Stored data

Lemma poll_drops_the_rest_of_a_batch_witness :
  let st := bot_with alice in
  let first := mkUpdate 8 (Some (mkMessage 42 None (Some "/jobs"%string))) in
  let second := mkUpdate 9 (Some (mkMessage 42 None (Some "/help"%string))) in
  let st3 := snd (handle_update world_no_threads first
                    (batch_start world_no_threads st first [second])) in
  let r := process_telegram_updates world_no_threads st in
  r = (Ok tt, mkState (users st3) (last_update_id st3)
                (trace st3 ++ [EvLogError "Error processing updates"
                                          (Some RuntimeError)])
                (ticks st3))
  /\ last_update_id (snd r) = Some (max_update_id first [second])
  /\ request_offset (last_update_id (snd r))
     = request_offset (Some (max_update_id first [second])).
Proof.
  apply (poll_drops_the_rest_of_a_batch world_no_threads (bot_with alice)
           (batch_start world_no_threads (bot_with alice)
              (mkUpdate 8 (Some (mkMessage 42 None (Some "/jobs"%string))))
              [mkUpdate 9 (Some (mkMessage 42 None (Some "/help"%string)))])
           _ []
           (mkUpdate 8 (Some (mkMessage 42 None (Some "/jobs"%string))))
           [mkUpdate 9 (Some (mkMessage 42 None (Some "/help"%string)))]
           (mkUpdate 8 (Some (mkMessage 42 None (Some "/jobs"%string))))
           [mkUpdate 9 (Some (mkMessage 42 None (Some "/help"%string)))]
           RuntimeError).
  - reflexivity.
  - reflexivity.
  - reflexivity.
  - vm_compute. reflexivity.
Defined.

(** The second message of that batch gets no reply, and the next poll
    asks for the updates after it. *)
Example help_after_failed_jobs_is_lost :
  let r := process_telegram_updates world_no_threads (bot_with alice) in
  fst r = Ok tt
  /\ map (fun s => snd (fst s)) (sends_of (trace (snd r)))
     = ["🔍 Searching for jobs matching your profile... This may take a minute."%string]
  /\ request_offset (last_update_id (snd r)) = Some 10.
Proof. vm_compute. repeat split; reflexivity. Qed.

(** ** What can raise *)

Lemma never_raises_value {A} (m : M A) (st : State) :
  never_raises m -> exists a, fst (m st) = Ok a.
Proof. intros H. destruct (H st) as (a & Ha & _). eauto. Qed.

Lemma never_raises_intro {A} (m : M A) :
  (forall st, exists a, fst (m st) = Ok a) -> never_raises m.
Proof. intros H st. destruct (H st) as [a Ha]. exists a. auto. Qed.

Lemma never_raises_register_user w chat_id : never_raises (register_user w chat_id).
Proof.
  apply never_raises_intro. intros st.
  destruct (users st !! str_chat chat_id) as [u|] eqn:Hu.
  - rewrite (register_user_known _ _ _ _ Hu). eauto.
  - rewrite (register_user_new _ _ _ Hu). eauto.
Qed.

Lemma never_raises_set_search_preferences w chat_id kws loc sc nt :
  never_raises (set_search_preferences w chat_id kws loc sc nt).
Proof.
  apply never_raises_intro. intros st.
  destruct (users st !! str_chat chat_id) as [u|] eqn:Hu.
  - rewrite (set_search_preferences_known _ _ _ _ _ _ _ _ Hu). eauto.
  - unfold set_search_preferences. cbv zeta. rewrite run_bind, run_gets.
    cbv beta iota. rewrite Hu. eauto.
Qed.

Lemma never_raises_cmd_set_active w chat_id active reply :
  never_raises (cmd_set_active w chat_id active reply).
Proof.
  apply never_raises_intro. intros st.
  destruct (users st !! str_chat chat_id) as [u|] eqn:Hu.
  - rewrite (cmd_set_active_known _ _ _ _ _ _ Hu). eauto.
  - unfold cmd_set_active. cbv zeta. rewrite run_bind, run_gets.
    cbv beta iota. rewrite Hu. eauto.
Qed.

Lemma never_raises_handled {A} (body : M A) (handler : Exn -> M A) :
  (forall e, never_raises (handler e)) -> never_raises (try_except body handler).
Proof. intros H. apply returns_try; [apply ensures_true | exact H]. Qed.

• **DIRECTIONS**: In the data above, repeat exactly each line from the first through the line that contains "(batch_start world_no_threads st", and give nothing else.

• **REPLY**:
Lemma poll_drops_the_rest_of_a_batch_witness :
  let st := bot_with alice in
  let first := mkUpdate 8 (Some (mkMessage 42 None (Some "/jobs"%string))) in
  let second := mkUpdate 9 (Some (mkMessage 42 None (Some "/help"%string))) in
  let st3 := snd (handle_update world_no_threads first
                    (batch_start world_no_threads st first [second])) in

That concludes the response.